**DATA IN THIS EXERCISE:**
(* ===== verification/InvariantRun.v ===== *)
(** * Invariant campaigns: evm/evm/src/executors/invariant/mod.rs and result.rs

    [invariant_fuzz] makes runs of generated calls and asserts the invariant
    after them.  What generates the calls (the corpus, the dictionary and the
    targeted contracts) is the interface [InputSource]; the clock and the
    early exit are read once per [tick].  [None] is a panic. *)
From stdpp Require Import base list gmap strings.
From Stdlib Require Import ZArith Lia.
From S2P Require Import Prelude TestExec.
From S2P Require Shrink.
#[local] Open Scope list_scope.

#[local] Abbreviation Address := Z (only parsing).
#[local] Abbreviation Bytes := (list Z) (only parsing).

Record InvariantConfig := mkConfig
  { runs : Z; depth : Z; fail_on_revert : bool; max_assume_rejects : Z; check_interval : Z;
    gas_report_samples : Z; shrink_run_limit : Z; show_metrics : bool; timeout : option Z }.

(** The test contract; [afterInvariant] is called if it is declared. *)
Record InvariantContract := mkInvariantContract
  { address : Address; invariant_name : string; invariant_calldata : Bytes;
    invariant_has_inputs : bool; call_after_invariant : bool; after_calldata : Bytes }.

(** [FuzzCase] and [FuzzedCases]: the cases of a run by their gas. *)
Record FuzzCase := mkFuzzCase { case_calldata : Bytes; case_gas : Z; case_stipend : Z }.
Fixpoint insert_case (c : FuzzCase) (l : list FuzzCase) : list FuzzCase :=
  match l with
  | [] => [c]
  | x :: l => if bool_decide (case_gas c ≤ case_gas x) then c :: x :: l else x :: insert_case c l
  end.
Definition fuzzed_cases (cases : list FuzzCase) : list FuzzCase := foldr insert_case [] cases.

Record InvariantMetrics := mkMetrics { m_calls : Z; m_reverts : Z; m_discards : Z }.

(** The executor of tests is one that [shrink_sequence] can use. *)
Definition campaign_executor `{!ExecTypes, !ExecEnv} (contract : InvariantContract) :
    Shrink.InvariantExecutor Executor BasicTxDetails (list Z) string := {|
  Shrink.CallResult := RawCallResult;
  Shrink.reverted := reverted;
  Shrink.call_output := call_result;
  Shrink.execute_tx e t :=
    match execute_tx e t with (e, Ok r) => Ok (e, r) | (_, Err err) => Err err end;
  Shrink.commit e r := (commit e r).1;
  Shrink.call_invariant e := snd <$> call_invariant_function e (address contract) (invariant_calldata contract);
  Shrink.call_after_invariant e :=
    match call_after_invariant_function e (address contract) (after_calldata contract) with
    | Ok (_, success) => Ok success
    | Err err => Err (EvmError_fmt err)
    end;
  Shrink.MAGIC_ASSUME := MAGIC_ASSUME;
|}.

Class InputSource `{!ExecTypes} := {
  Source : Type;
  new_inputs : Source → Source * result Report (list BasicTxDetails);
  generate_next_input : Source → list BasicTxDetails → bool → Z → Source * result Report BasicTxDetails;
  merge_source_coverage : Source → RawCallResult → Source * RawCallResult * bool;
  process_inputs : Source → list BasicTxDetails → bool → Source;
  collect_values_from_call : Source → BasicTxDetails → Bytes → list Log → Changeset → Z → Source;
  collect_created_contracts : Source → Changeset → list Address → Source * list Address;
  clear_created_contracts : Source → list Address → Source;
  revert_values : Source → Source;
  target_addresses : Source → list Address;
  fuzzed_metric_key : Source → BasicTxDetails → option string;
  (** The calls that the last call was overridden with. *)
  last_sequence : Executor → list (option BasicTxDetails);
  targets_decoder : Source → RevertDecoder;
  has_code : Changeset → Address → bool;
  without_account : Changeset → Address → Changeset;
}.

(** What a turn of a loop does: go on, leave the campaign's loop
    ([break 'stop]), or return an error. *)
Inductive Flow (A : Type) := Next (a : A) | Break (a : A) | Return (e : Report).
Arguments Next {A}.
Arguments Break {A}.
Arguments Return {A}.

Section campaign.
Context `{!ExecTypes, !ExecEnv, !InputSource}.

(** ** Failures (invariant/error.rs) *)
Record FailedInvariantCaseData := mkCaseData
  { test_reason : string; test_calls : list BasicTxDetails; case_revert_reason : string;
    addr : Address; case_invariant : Bytes; inner_sequence : list (option BasicTxDetails);
    case_shrink_run_limit : Z; case_fail_on_revert : bool }.
Inductive InvariantFuzzError :=
| Revert (c : FailedInvariantCaseData)
| BrokenInvariant (c : FailedInvariantCaseData)
| MaxAssumeRejects (allowed : Z).
Definition error_revert_reason (e : InvariantFuzzError) : option string :=
  match e with
  | BrokenInvariant c | Revert c =>
      if bool_decide (case_revert_reason c = "") then None else Some (case_revert_reason c)
  | MaxAssumeRejects allowed =>
      Some ("`vm.assume` rejected too many inputs (" +:+ decimal allowed +:+ " allowed)")
  end.
Record InvariantFailures := mkFailures
  { reverts : Z; revert_reason : option string; error : option InvariantFuzzError }.
Definition no_failures : InvariantFailures := mkFailures 0 None None.
Definition failures_with (f : InvariantFailures) (e : InvariantFuzzError) : InvariantFailures :=
  mkFailures (reverts f) (revert_reason f) (Some e).

Definition case_data_new (contract : InvariantContract) (config : InvariantConfig) (src : Source)
    (calls : list BasicTxDetails) (r : RawCallResult) (inner : list (option BasicTxDetails))
    : FailedInvariantCaseData :=
  let reason := decode (Some (targets_decoder src)) (call_result r) (exit_reason r) in
  mkCaseData (invariant_name contract +:+ ", reason: " +:+ reason) calls reason (address contract)
    (invariant_calldata contract) inner (shrink_run_limit config) (fail_on_revert config).

(** ** State of a campaign and of a run *)
Record InvariantTestData := mkTestData
  { fuzz_cases : list (list FuzzCase); failures : InvariantFailures;
    last_run_inputs : list BasicTxDetails; gas_report_traces : list (list Arena);
    last_call_results : option RawCallResult; data_coverage : option HitMaps;
    metrics : gmap string InvariantMetrics }.
Record InvariantTestRun := mkRun
  { run_inputs : list BasicTxDetails; run_executor : Executor; fuzz_runs : list FuzzCase;
    created_contracts : list Address; run_traces : list Arena; run_depth : Z; rejects : Z;
    new_coverage : bool }.
Record St := mkSt { src : Source; data : InvariantTestData; tick : nat }.

Definition with_src (s : St) (x : Source) : St := mkSt x (data s) (tick s).
Definition with_failures (s : St) (f : InvariantFailures) : St :=
  let d := data s in
  mkSt (src s) (mkTestData (fuzz_cases d) f (last_run_inputs d) (gas_report_traces d)
    (last_call_results d) (data_coverage d) (metrics d)) (tick s).
Definition set_error (s : St) (e : InvariantFuzzError) : St :=
  with_failures s (failures_with (failures (data s)) e).
Definition has_errors (s : St) : bool := bool_decide (is_Some (error (failures (data s)))).
Definition set_last_call_results (s : St) (r : option RawCallResult) : St :=
  let d := data s in
  mkSt (src s) (mkTestData (fuzz_cases d) (failures d) (last_run_inputs d) (gas_report_traces d) r
    (data_coverage d) (metrics d)) (tick s).
Definition set_last_run_inputs (s : St) (l : list BasicTxDetails) : St :=
  let d := data s in
  mkSt (src s) (mkTestData (fuzz_cases d) (failures d) l (gas_report_traces d) (last_call_results d)
    (data_coverage d) (metrics d)) (tick s).
Definition merge_line_coverage (s : St) (c : option HitMaps) : St :=
  let d := data s in
  mkSt (src s) (mkTestData (fuzz_cases d) (failures d) (last_run_inputs d) (gas_report_traces d)
    (last_call_results d) (merge_opt (data_coverage d) c) (metrics d)) (tick s).
Definition record_metrics (s : St) (t : BasicTxDetails) (call_reverted discarded : bool) : St :=
  match fuzzed_metric_key (src s) t with
  | Some key =>
      let d := data s in
      let m := default (mkMetrics 0 0 0) (metrics d !! key) in
      let m := mkMetrics (m_calls m + 1)
                 (if negb discarded && call_reverted then m_reverts m + 1 else m_reverts m)
                 (if discarded then m_discards m + 1 else m_discards m) in
      mkSt (src s) (mkTestData (fuzz_cases d) (failures d) (last_run_inputs d) (gas_report_traces d)
        (last_call_results d) (data_coverage d) (<[key := m]> (metrics d))) (tick s)
  | None => s
  end.
Definition end_run (s : St) (run : InvariantTestRun) (gas_samples : Z) : St :=
  let d := data s in
  let x := match created_contracts run with
           | [] => src s | created => clear_created_contracts (src s) created end in
  let gas := if bool_decide (Z.of_nat (length (gas_report_traces d)) < gas_samples)
             then gas_report_traces d ++ [run_traces run] else gas_report_traces d in
  mkSt (revert_values x)
    (mkTestData (fuzz_cases d ++ [fuzzed_cases (fuzz_runs run)]) (failures d) (last_run_inputs d) gas
       (last_call_results d) (data_coverage d) (metrics d)) (tick s).

Definition run_new (first_input : BasicTxDetails) (e : Executor) : InvariantTestRun :=
  mkRun [first_input] e [] [] [] 0 0 false.
Definition with_inputs (r : InvariantTestRun) (l : list BasicTxDetails) : InvariantTestRun :=
  mkRun l (run_executor r) (fuzz_runs r) (created_contracts r) (run_traces r) (run_depth r)
    (rejects r) (new_coverage r).
Definition pop_input (r : InvariantTestRun) : InvariantTestRun := with_inputs r (removelast (run_inputs r)).
Definition with_executor (r : InvariantTestRun) (e : Executor) : InvariantTestRun :=
  mkRun (run_inputs r) e (fuzz_runs r) (created_contracts r) (run_traces r) (run_depth r)
    (rejects r) (new_coverage r).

**ABOUT THIS EXERCISE:** Lines from the top of the entries through the line with "From stdpp Require" are to be transcribed exactly, and nothing more.

**EXERCISE RESULT:**
(* ===== verification/InvariantRun.v ===== *)
(** * Invariant campaigns: evm/evm/src/executors/invariant/mod.rs and result.rs

    [invariant_fuzz] makes runs of generated calls and asserts the invariant
    after them.  What generates the calls (the corpus, the dictionary and the
    targeted contracts) is the interface [InputSource]; the clock and the
    early exit are read once per [tick].  [None] is a panic. *)
From stdpp Require Import base list gmap strings.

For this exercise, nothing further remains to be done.